Спрыгнуть с террасы в КиёмидзуСпрыгнуть с террасы в Киёмидзу
Популярная японская фраза «спрыгнуть с террасы Киёмидзу» является японским эквивалентом выражения «испытать удачу». Выражение относится к традиции эпохи Эдо, согласно которой человек, переживший прыжок с террасы, высотой 13 метров, обязательно осуществит свою мечту. *
В неверном сиянии огней Хиёри увидел на террасе человека и подумал: «Собирается прыгать…» Он бы ушёл, переждал в темноте за колоннами, но мгновением позже узнал в человеке Киндзё – всегда узнавал. И окликнул раньше, чем успел подумать, уместно ли это. Хотя в действительности, не окликнул даже, а просто выдохнул имя, облачком пара растворившееся в стылом воздухе. Этого оказалось достаточно, чтобы Киндзё услышал. Неприязненно глянул через плечо – весь средоточие хмурых дум и сумрачных предчувствий, похожий на собственную тусклую копию. В голосе не прозвучало ни удивления, ни раздражения, ни приглашения, ничего. И Хиёри захотелось остаться. Потому что «ничего» не было тем, что он обычно вызывал в Киндзё. Ни в одном варианте их вселенной «ничего» не могло быть приемлемым вариантом. Всегда и везде любая их встреча сопровождалась некой бурной реакцией, это было в порядке вещей. Когда все прочие мировые константы рухнут, неизменное презрение, которое Киндзё испытывал к окружающим, можно будет принять за новую меру оценки чего угодно, Хиёри был в этом уверен. И вдруг – «ничего», а следом – слова о поражении. Даже упоминание Икуи не возымело видимого эффекта.
«Не стоило тебе говорить о нём сейчас», – читалось в усталых глазах, только и всего. Киндзё отвернулся, обратив взгляд к раскинувшемуся вдалеке у подножия горы морю огней. Ни единой искры не отражалось в его глазах. Одновременно величественный и праздничный вид вечернего Киото не приносил облегчения. Больше будоражил, из-за того, что искомая в знакомом пейзаже решимость бередила свежие раны.
Внешний мир оказался много больше, чем открывалось с террасы Киёмидзу. Хиёри мог лишь представить.
Обозначив место за левым плечом Икуи, как свою точку силы, он уже давно решил, что приведёт его на мировую сцену первым, а сам в это время будет наблюдать со стороны.

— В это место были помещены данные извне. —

(* ===== verification/SmemService.v ===== *)
(** * What the shared memory manager promises to its clients

    A client of smem.c allocates an item by number, asks for its address and then reads
    and writes the bytes of it.  The class [SmemLaws] says what it may rely on, in terms of
    the items the memory holds; the global heap and a partition are its two instances. *)
From S2P Require Import Prelude CMem Smem SmemHeap SmemApi.

(** [-1] as an unsigned host number. *)
Definition QCOM_SMEM_HOST_ANY : Z := 2 ^ 32 - 1.

(** The items of a memory: number, address and size. *)
Abbreviation items := (gmap Z (Z * Z)).

Class SmemService (smem : qcom_smem) := {
  holds : mem -> items -> Prop;
  missing : Z;    (* what a lookup of an absent item returns *)
}.

Class SmemLaws (smem : qcom_smem) {SV : SmemService smem} : Prop := {
  (** Items lie in the window, above the null pointer, and apart from each other. *)
  sv_window m I : holds m I -> 0 <= m_base m /\ m_base m + m_size m < 2 ^ 64;
  sv_inside m I i p sz : holds m I -> I !! i = Some (p, sz) ->
    m_base m <= p /\ 0 < p /\ 0 <= sz < 2 ^ 32 /\ p + sz <= m_base m + m_size m;
  sv_apart m I i j p sz q sz' : holds m I -> i <> j ->
    I !! i = Some (p, sz) -> I !! j = Some (q, sz') -> p + sz <= q \/ q + sz' <= p;
  (** An allocation adds one item that is large enough, or changes nothing. *)
  sv_alloc m I item size : holds m I ->
    SMEM_ITEM_LAST_FIXED <= item < item_count smem -> 0 < size <= 2 ^ 32 ->
    exists r m', qcom_smem_alloc 0 (Some smem) QCOM_SMEM_HOST_ANY item size m = Ok (r, m') /\
      ((r = - EEXIST /\ is_Some (I !! item) /\ m' = m) \/
       (r < 0 /\ r <> - EEXIST /\ I !! item = None /\ m' = m) \/
       (r = 0 /\ I !! item = None /\ m_base m' = m_base m /\ m_size m' = m_size m /\
        (exists p sz, size <= sz /\ holds m' (<[item := (p, sz)]> I)) /\
        forall i q sz, I !! i = Some (q, sz) -> agree_on m m' q (q + sz)));
  (** A lookup finds exactly the items. *)
  sv_get m I item : holds m I -> 0 <= item < item_count smem ->
    qcom_smem_get 0 (Some smem) QCOM_SMEM_HOST_ANY item false m =
      Ok (match I !! item with
          | Some (p, _) => (Ptr p, None)
          | None => (ErrPtr missing, None)
          end, m);
  sv_get_size m I item : holds m I -> 0 <= item < item_count smem ->
    qcom_smem_get 0 (Some smem) QCOM_SMEM_HOST_ANY item true m =
      Ok (match I !! item with
          | Some (p, sz) => if sz <=? 0 then (ErrPtr (- EINVAL), None) else (Ptr p, Some sz)
          | None => (ErrPtr missing, None)
          end, m);
  (** A client writes the bytes of an item. *)
  sv_write m I i p sz a v : holds m I -> I !! i = Some (p, sz) ->
    p <= a -> a + 4 <= p + sz -> holds (wr32 m a v) I;
}.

Наверное, он был безнадёжен. Икуя этого не просил, долгое время он даже другом его не считал, просто словно бы позволял оставаться рядом в качестве назначенного братом часового; Хиёри всё равно растворил в нём значительную часть себя, стал думать о нём вперёд себя. Вот и сейчас – он собирался принять некое решение только после него. Он такой был противен Киндзё. Но сегодня чуть меньше, лишь потому, что у того не было ни сил, ни желания придумывать колкие насмешки. Призывая отбросить Икую, как ненужный балласт, тянущий его вниз, забыть о нём, в прошлом Киндзё не единожды предпринимал попытки убедить Хиёри в том, что без него он справится со всем лучше. Говорил зло и обидно, Хиёри не слушал. А наедине с собой осознал, что говорил всё то же самое Икуе в адрес Харуки. Он не желал плохого, и поэтому допустил, что Киндзё тоже.
Впрочем, чего желал Киндзё, Хиёри никогда не понимал.

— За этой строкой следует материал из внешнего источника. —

(* ===== verification/RpmhTcs.v ===== *)
(** * Active requests: exclusion, completion, register contents

    What the registers hold after a write, that no two TCSes of the active group have a
    command for the same address in flight, and what the interrupt handler completes. *)
From S2P Require Import Prelude RpmhRsc RpmhSlots.
Open Scope c_scope.

(** ** The registers do not overlap *)

(** A register of a TCS with the index of its command: the registers of the TCS itself
    have index 0. *)
Definition reg_ok (r c : Z) : bool :=
  (c =? 0) && ((r =? RSC_DRV_IRQ_ENABLE) || (r =? RSC_DRV_IRQ_STATUS) || (r =? RSC_DRV_IRQ_CLEAR)
     || (r =? RSC_DRV_CMD_WAIT_FOR_CMPL) || (r =? RSC_DRV_CONTROL) || (r =? RSC_DRV_STATUS)
     || (r =? RSC_DRV_CMD_ENABLE))
  || (0 <=? c) && (c <? 31) && ((r =? RSC_DRV_CMD_MSGID) || (r =? RSC_DRV_CMD_ADDR)
     || (r =? RSC_DRV_CMD_DATA) || (r =? RSC_DRV_CMD_STATUS)).

Ltac regs_unfold := unfold RSC_DRV_IRQ_ENABLE, RSC_DRV_IRQ_STATUS, RSC_DRV_IRQ_CLEAR,
  RSC_DRV_CMD_WAIT_FOR_CMPL, RSC_DRV_CONTROL, RSC_DRV_STATUS, RSC_DRV_CMD_ENABLE,
  RSC_DRV_CMD_MSGID, RSC_DRV_CMD_ADDR, RSC_DRV_CMD_DATA, RSC_DRV_CMD_STATUS in *.

Lemma tcs_reg_inj d r t c r' t' c' : reg_ok r c -> reg_ok r' c' ->
  tcs_reg d r t c = tcs_reg d r' t' c' -> r = r' /\ t = t' /\ c = c'.
Proof.
  unfold reg_ok, tcs_reg, RSC_DRV_TCS_OFFSET, RSC_DRV_CMD_OFFSET. regs_unfold.
  intros H1%Is_true_true H2%Is_true_true He.
  assert (0 <= r + 20 * c < 672 /\ 0 <= r' + 20 * c' < 672) as [Hr Hr'] by lia.
  assert (t = t') as -> by lia.
  assert (r + 20 * c = r' + 20 * c') as He' by lia. clear He Hr Hr'. lia.
Qed.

Если бы из мира вдруг исчезли все ориентиры, и осталась только сказка о Русалочке, кем бы они были?
Забывшись, Хиёри какое-то время ошибочно думал, что это Ведьма предлагала Русалочке убить Принца, чтобы спастись, вернуть себе голос и хвост взамен жизни возлюбленного. Но напомнив себе содержание сказки, осознал, что вернуться назад Русалочку уговаривали сёстры, обменявшие у той же Ведьмы свои прекрасные волосы на кинжал.

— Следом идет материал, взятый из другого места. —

(** What the probe makes of a domain: its device, the address of its resource, and the levels the database has for it. *)
Theorem rpmhpd_probe_one_correct dev p x s ret s' : cl_objs s !! p = Some x -> length (pd_level x) = RPMH_ARC_MAX_LEVELS ->
  rpmhpd_probe_one dev p s = Ok (ret, s') -> ret = 0 ->
  exists a buf len m1 m2 m3 x', cmd_db_read_addr (cl_db_header s) (pd_res_name x) (cl_db s) = Ok (a, m1) /\ a <> 0 /\
    cmd_db_read_slave_id (cl_db_header s) (pd_res_name x) (cl_db s) = Ok (CMD_DB_HW_ARC, m2) /\
    cmd_db_read_aux_data (cl_db_header s) (pd_res_name x) (cl_db s) = Ok (inr (buf, len), m3) /\
    cl_objs s' = <[p := x']> (cl_objs s) /\ cl_ctrlrs s' = cl_ctrlrs s /\ cl_calls s' = cl_calls s ++ [GenpdInit p] /\
    pd_dev x' = Some dev /\ pd_addr x' = a /\ pd_peer x' = pd_peer x /\ active_only x' = active_only x /\ pd_ops x' = true /\
    pd_enabled x' = pd_enabled x /\ pd_corner x' = pd_corner x /\ active_corner x' = active_corner x /\
    length (pd_level x') = RPMH_ARC_MAX_LEVELS /\ level_count x' <= Z.of_nat RPMH_ARC_MAX_LEVELS /\
    levels_of (fun j => rd16 (cl_db s) (buf + 2 * j)) (Z.shiftr len 1) x'.
Proof.
  intros Hx Hl E ->. unfold rpmhpd_probe_one in E. rewrite (st_bind_ok _ _ _ x s) in E by (unfold the_obj; by rewrite Hx).
  rewrite (st_bind_ok _ _ _ _ _ (upd_obj_ok p x _ s Hx)) in E. apply st_bind_inv in E as (a&s1&E1&E).
  unfold on_cmd_db in E1. cbn [cl_db_header cl_db set_objs] in E1. destruct (cmd_db_read_addr _ _ _) as [[a0 m1]| |] eqn:Ea; [|done..]. injection E1 as <- <-.
  erewrite st_bind_ok in E by (apply upd_obj_ok; cbn; apply lookup_insert_eq).
  destruct (a0 =? 0) eqn:Ea0; [done|]. apply st_bind_inv in E as (sl&s2&E2&E).
  unfold on_cmd_db in E2. cbn [cl_db_header cl_db set_objs] in E2. destruct (cmd_db_read_slave_id _ _ _) as [[sl0 m2]| |] eqn:Es; [|done..]. injection E2 as <- <-.
  destruct (sl0 =? CMD_DB_HW_ARC) eqn:Esl; cbn [negb] in E; [|done]. assert (sl0 = CMD_DB_HW_ARC) as -> by lia. clear Esl.
  set (x1 := set_pd_addr a0 (set_pd_dev dev x)) in E. set (s2 := set_objs (<[p:=x1]>) _) in E.
  assert (Hx1 : cl_objs s2 !! p = Some x1) by (cbn; apply lookup_insert_eq).
  apply st_bind_inv in E as (r&s3&E3&E). destruct (r =? 0) eqn:Er; cbn [negb] in E; [|injection E as -> <-; done]. assert (r = 0) as -> by lia. clear Er.
  unfold rpmhpd_update_level_mapping in E3. rewrite (st_bind_ok _ _ _ x1 s2) in E3 by (unfold the_obj; by rewrite Hx1).
  apply st_bind_inv in E3 as (b&s4&E4&E3). unfold on_cmd_db in E4. change (cl_db_header s2) with (cl_db_header s) in E4. change (cl_db s2) with (cl_db s) in E4.
  change (pd_res_name x1) with (pd_res_name x) in E4. destruct (cmd_db_read_aux_data _ _ _) as [[b0 m3]| |] eqn:Eb; [|done..]. injection E4 as <- <-.
  destruct b0 as [err|[buf len]]; [injection E3 as -> _; by apply aux_inv in Eb|].
  rewrite (st_bind_ok _ _ _ _ _ (upd_obj_ok p x1 _ s2 Hx1)) in E3. set (n := Z.shiftr len 1) in *. set (x2 := set_levels (pd_level x1) n x1) in E3.
  destruct (n >? Z.of_nat RPMH_ARC_MAX_LEVELS) eqn:En; [done|]. apply st_bind_inv in E3 as ([]&s5&E5&E3). injection E3 as <-.
  assert (Hn : 0 <= n) by (apply Z.shiftr_nonneg; apply (aux_inv _ _ _ _ _ Eb)).
  apply (level_loop_ok p buf s (Z.to_nat n) _ 0 _ _ x2) in E5 as (x3&Ep&El&Ex&Hlv&Ec&Edb&Eh&Eg);
    [|cbn; apply lookup_insert_eq|done|done|done|lia|cbn; lia|intros; lia].
  erewrite st_bind_ok in E by (apply upd_obj_ok; rewrite Ep; apply lookup_insert_eq). injection E as <-.
  exists a0, buf, len, m1, m2, m3, (set_pd_ops x3). rewrite Z2Nat.id in Hlv by done.
  split; [done|]. split; [lia|]. split; [done|]. split; [done|]. cbn [cl_objs cl_ctrlrs cl_calls set_objs].
  split; [rewrite Ep; cbn; by rewrite !insert_insert_eq|]. split; [by rewrite Ec|]. split; [by rewrite Eg|].
  rewrite Ex. cbn. split_and!; try done; [destruct Hlv; lia|]. destruct Hlv. by constructor.
Qed.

Киндзё не был сестрой, конечно, не был братом, но и злой ведьмой не был тоже. Его слова ранили, язык был остёр, как тот кинжал – получил ли он его взамен чего-то? Он просто был, кем-то, кто с завидным постоянством возникал в жизни Хиёри в разные периоды времени снова и снова. И лишь потому, что тогда и всегда он уделял внимание лишь Икуе, Киндзё Хиёри по-настоящему не замечал.
«Если бы не Икуя, могли бы мы стать друзьями?» – до некоторых пор Хиёри и фантазировать о том было неинтересно. Киндзё в его жизни не существовал. Но, должно быть, Хиёри существовал в его. И… что ж, пожалуй, это было странно.
Чувствуя вину за то, что, должно быть, помешал Киндзё, нарушив его уединение, Хиёри не хотел, чтобы тот уходил. Окинув напоследок далёкий пёстрый океан света, на мгновение он зажмурился, приняв решение. Хиёри оттолкнулся от перилл.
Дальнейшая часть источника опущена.